I look at this first picture; what I wore on my very first day of blogging. I felt so old then-- but look at me! Such a baby! And also before I figured out how to prop my camera on a waist-high surface, much less a tripod. I was a sophomore in college, living in a teeny two bedroom apartment with three other girls, sneaking in my outfit pictures when my roommate was out at class. I started blogging because I needed something to bring me out of the normalcy of being a nineteen year old college student, and for the first time in a long time, I had a hobby that I was thoroughly, annoyingly, madly in loooove with.

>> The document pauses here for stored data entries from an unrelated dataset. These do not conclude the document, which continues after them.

Lemma draws_are_sampled {M : Hmac} attempts key domain choices :
  hmac_bytes M -> draws_are attempts key domain choices <-> draws_sampled attempts key domain choices.
Proof.
  intros HM. induction choices as [|c rest IH]; [done|]. cbn [draws_are draws_sampled].
  by rewrite IH, prfIndex_sampled by (done || lia).
Qed.

(** C25: the keyed shuffle of [shuffleUint16] is an unbiased permutation.  For
    every bound the 64-bit values fall into classes, one for each result, each
    of [2 ^ 64 / bound] values, disjoint and below [2 ^ 64]; the shuffle returns
    a result exactly when its draws are choices, each the class of the first
    output of HMAC (whose digests are bytes) that belongs to one within the
    given number of attempts, the others being rejected, and the result is the
    function [exchange] of the choices.  The choices are always in range, the
    result exists if every draw accepts within the attempts and is then a
    permutation of the input, and every permutation of distinct values comes from
    exactly one sequence of choices. *)
Theorem shuffle_unbiased :
  (forall bound residue residue' k k', 0 < bound -> 0 <= residue < bound -> 0 <= residue' < bound ->
     0 <= k < 2 ^ 64 / bound -> 0 <= k' < 2 ^ 64 / bound ->
     0 <= class_value bound residue k < 2 ^ 64 /\
     (class_value bound residue k = class_value bound residue' k' -> residue = residue' /\ k = k'))
  /\ (forall (M : Hmac) attempts key domain values result, hmac_bytes M ->
        shuffleUint16 attempts key domain values = Some result <->
        exists choices, length choices = (length values - 1)%nat /\ draws_sampled attempts key domain choices
          /\ exchange choices values = result)
  /\ (forall (M : Hmac) attempts key domain choices, draws_sampled attempts key domain choices -> choices_ok choices)
  /\ (forall (M : Hmac) attempts key domain values, draws_within attempts key domain (length values) ->
        exists result, shuffleUint16 attempts key domain values = Some result /\ result ≡ₚ values)
  /\ (forall values target, NoDup values -> (0 < length values)%nat -> target ≡ₚ values ->
        exists! choices, length choices = (length values - 1)%nat /\ choices_ok choices
          /\ exchange choices values = target).
Proof.
  split_and!.
  - intros bound r r' k k' Hb Hr Hr' Hk Hk'.
    assert (Hc : forall x j, 0 <= x < bound -> 0 <= j < 2 ^ 64 / bound ->
      prf_threshold bound <= class_value bound x j < 2 ^ 64 /\ class_value bound x j mod bound = x).
    { intros x j Hx Hj. apply prf_accepts_exactly; [done..|]. exists j. split; [done|].
      unfold class_value. by rewrite prf_threshold_mod. }
    pose proof (prf_threshold_range bound Hb). destruct (Hc r k Hr Hk) as [H1 H2]. split; [lia|]. intros E.
    rewrite E in H2. rewrite (proj2 (Hc r' k' Hr' Hk')) in H2. split; [done|]. subst r'. unfold class_value in E. nia.
  - intros * HM. unfold shuffleUint16. rewrite shuffle_loop_choices. by setoid_rewrite draws_are_sampled.
  - intros M attempts key domain choices. induction choices as [|c rest IH]; [done|].
    intros [[Hr _] Hd]. split; [lia|by apply IH].
  - intros * Hd. destruct (shuffle_total _ _ _ _ Hd) as [result E]. exists result.
    split; [done|]. by eapply shuffle_perm.
  - intros values target Hnd Hpos Hp.
    destruct (choices_exist (length values - 1) values target) as (cs & Hl & Hok & E); auto; [lia| |].
    { intros k Hk. pose proof (Permutation_length Hp). by rewrite !lookup_ge_None_2 by lia. }
    exists cs. split; [done|]. intros cs' (Hl' & Hok' & E').
    apply (choices_unique cs cs' values); auto; [lia..|congruence].
Qed.

(** The value 357 at every draw: the choices are 0 of 3 and 1 of 2. *)
Lemma shuffle_unbiased_witness :
  exists M : Hmac,
    (exists result, shuffleUint16 1 [1] [] [5; 6; 7] = Some result /\ result ≡ₚ [5; 6; 7])
    /\ shuffleUint16 1 [1] [] [5; 6; 7] = Some [7; 6; 5]
    /\ (exists! choices, length choices = 2%nat /\ choices_ok choices /\ exchange choices [5; 6; 7] = [7; 5; 6]).
Proof.
  exists (fun _ _ => [0; 0; 0; 0; 0; 0; 1; 101]).
  destruct shuffle_unbiased as (_ & _ & _ & Htotal & Hunique). split_and!.
  - apply (Htotal (fun _ _ => [0; 0; 0; 0; 0; 0; 1; 101]) 1%nat [1] [] [5; 6; 7]).
    intros i Hi. exists 0%nat. split; [lia|].
    assert (i = 1%nat \/ i = 2%nat) as [->| ->] by (simpl in Hi; lia); vm_compute; discriminate.
  - vm_compute. reflexivity.
  - apply (Hunique [5; 6; 7] [7; 5; 6]).
    + apply (bool_decide_unpack _). vm_compute. exact I.
    + simpl. lia.
    + apply (bool_decide_unpack _). vm_compute. exact I.
Defined.

(** * Hard-NAT planning: what the validators check

    The loops of [validateSourceSlots] and [validatePlanCandidates] as
    conditions on every element, and what a validated commitment and a verified
    plan satisfy. *)

(** ** Source slots *)
Definition slot_fine (resource role : string) (receivePort sockets index : Z) (slot : SourceSlot) : Prop :=
  let port := sl_ExpectedPublicSourcePort slot in
  sl_Ordinal slot = index /\
  (if bool_decide (resource = ResourcePredictive) then sl_SocketSlot slot = index mod 8 /\ port <> 0
   else if bool_decide (resource = ResourceAsymmetric) then
     (role = RoleMappingSet -> sl_SocketSlot slot = index /\ port = 0) /\
     (role = RoleTargetSet -> port = receivePort /\ sl_SocketSlot slot < sockets)
   else sl_SocketSlot slot = index /\ port = 0).

Lemma lookup_cons_ind {A} (P : nat -> A -> Prop) x l :
  (forall k y, (x :: l) !! k = Some y -> P k y) <-> P 0%nat x /\ (forall k y, l !! k = Some y -> P (S k) y).
Proof.
  split; [intros H; split; [by apply H|intros k y Hk; by apply (H (S k))]|].
  intros [H0 HS] [|k] y Hk; simplify_eq/=; auto.
Qed.

Lemma slots_ok_sound resource role rp sockets index slots seen :
  slots_ok resource role rp sockets index slots seen = true ->
  (forall (k : nat) s, slots !! k = Some s -> slot_fine resource role rp sockets (index + Z.of_nat k) s) /\
  (resource = ResourcePredictive ->
     NoDup (map sl_ExpectedPublicSourcePort slots) /\
     Forall (fun p => p ∉ seen) (map sl_ExpectedPublicSourcePort slots)).
Proof.
  revert index seen. induction slots as [|slot rest IH]; intros index seen E; [split; [done|by repeat constructor]|].
  rewrite lookup_cons_ind, Z.add_0_r.
  assert (Hnext : forall seen', slots_ok resource role rp sockets (index + 1) rest seen' = true ->
    forall (k : nat) s, rest !! k = Some s -> slot_fine resource role rp sockets (index + Z.of_nat (S k)) s).
  { intros seen' E' k s Hs. replace (index + Z.of_nat (S k)) with (index + 1 + Z.of_nat k) by lia.
    apply IH in E' as [E' _]. by apply E'. }
  cbn [slots_ok map] in *. unfold slot_fine at 1.
  destruct (Z.eqb_spec (sl_Ordinal slot) index) as [Ho|]; [|done]. cbn [negb] in E.
  destruct (bool_decide (resource = ResourcePredictive)) eqn:Hp.
  - apply bool_decide_eq_true in Hp.
    destruct (Z.eqb_spec (sl_SocketSlot slot) (index mod 8)); [|done].
    destruct (Z.eqb_spec (sl_ExpectedPublicSourcePort slot) 0); [done|].
    destruct (bool_decide (sl_ExpectedPublicSourcePort slot ∈ seen)) eqn:Hs; [done|].
    apply bool_decide_eq_false in Hs. cbn in E. split; [split; [done|by eapply Hnext]|].
    intros _. apply IH in E as [_ E]. destruct (E Hp) as [Hnd Hall]. rewrite Forall_forall in Hall.
    split; [|constructor; [done|]].
    + constructor; [|done]. intros Hin. specialize (Hall _ Hin). set_solver.
    + rewrite Forall_forall. intros x Hx. specialize (Hall _ Hx). set_solver.
  - apply bool_decide_eq_false in Hp. split; [|done].
    destruct (bool_decide (resource = ResourceAsymmetric)).
    + match type of E with (if ?b then _ else _) = _ => destruct b eqn:Hb; [done|] end.
      split; [split; [done|]|exact (Hnext seen E)]. apply orb_false_iff in Hb as [[H1 H2]%orb_false_iff H3].
      split; intros Hr; [rewrite (bool_decide_eq_true_2 _ Hr) in H1|rewrite (bool_decide_eq_true_2 _ Hr) in H2, H3];
        cbn [andb] in *; lia.
    + destruct (Z.eqb_spec (sl_SocketSlot slot) index); [|done].
      destruct (Z.eqb_spec (sl_ExpectedPublicSourcePort slot) 0); [|done].
      split; [done|]. exact (Hnext seen E).
Qed.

My first year of blogging went by like molasses-- and I spent half of it studying abroad in London. I look back at these pictures, shocked-- all of that happened in one year?! It is incredible to me the amount of growth that occurred in that twelve month time span. In this picture, I had just gotten back from London, and was spending a week in Minneapolis to take care of business-- it was a thoroughly awesome week, full of lengthy coffee dates with old friends, catching up on the final season of LOST (sniff, sniff) that I had missed while living abroad, spending quality time with my MN family, and showing my plethora of pictures to basically anyone who would sit & listen to me ramble.


And last year-- oh, last year. My time living in Minnesota was juuust about up, with my graduation + impending move back to Milwaukee imminent. My blog-o-versary coincided with the very last meeting of the student group I lead-- I remember, because I have some very incriminating Charlie's Angels-style pictures of my students and I-- and I was wearing this exact outfit. I am a nostalgic person by nature, but it was quite possibly the MOST excited + bummed (read: emotional rollercoaster-y) I have ever been at once-- like I had to take a mental snapshot of every last thing I did in Minneapolis lest I forget about it. I was simultaneously overflowing with love for the end of this crazy chapter of my life, ready to start a new one, and terrified of all the changes I was about to be pushed into, headfirst.

And now what I wore today, three years bloggin':

I am older (but I'm sure I'll look back three years from now and scoff at what a youngin' I was), happier, a little more understanding of the process of this life. When I began, I can guarantee you I never imagined that three years later, I would still be blogging about my clothes, myself-- my life. I wonder what I'll remember of this day, of this year, when I look back. Will I remember what a (slightly rocky, thoroughly awesome) transition this year has been? Or will I just remember how abundantly grateful I am every day that this is the life I get to live? I can't say that this year has been easy, but I can't deny how incredible it's been either.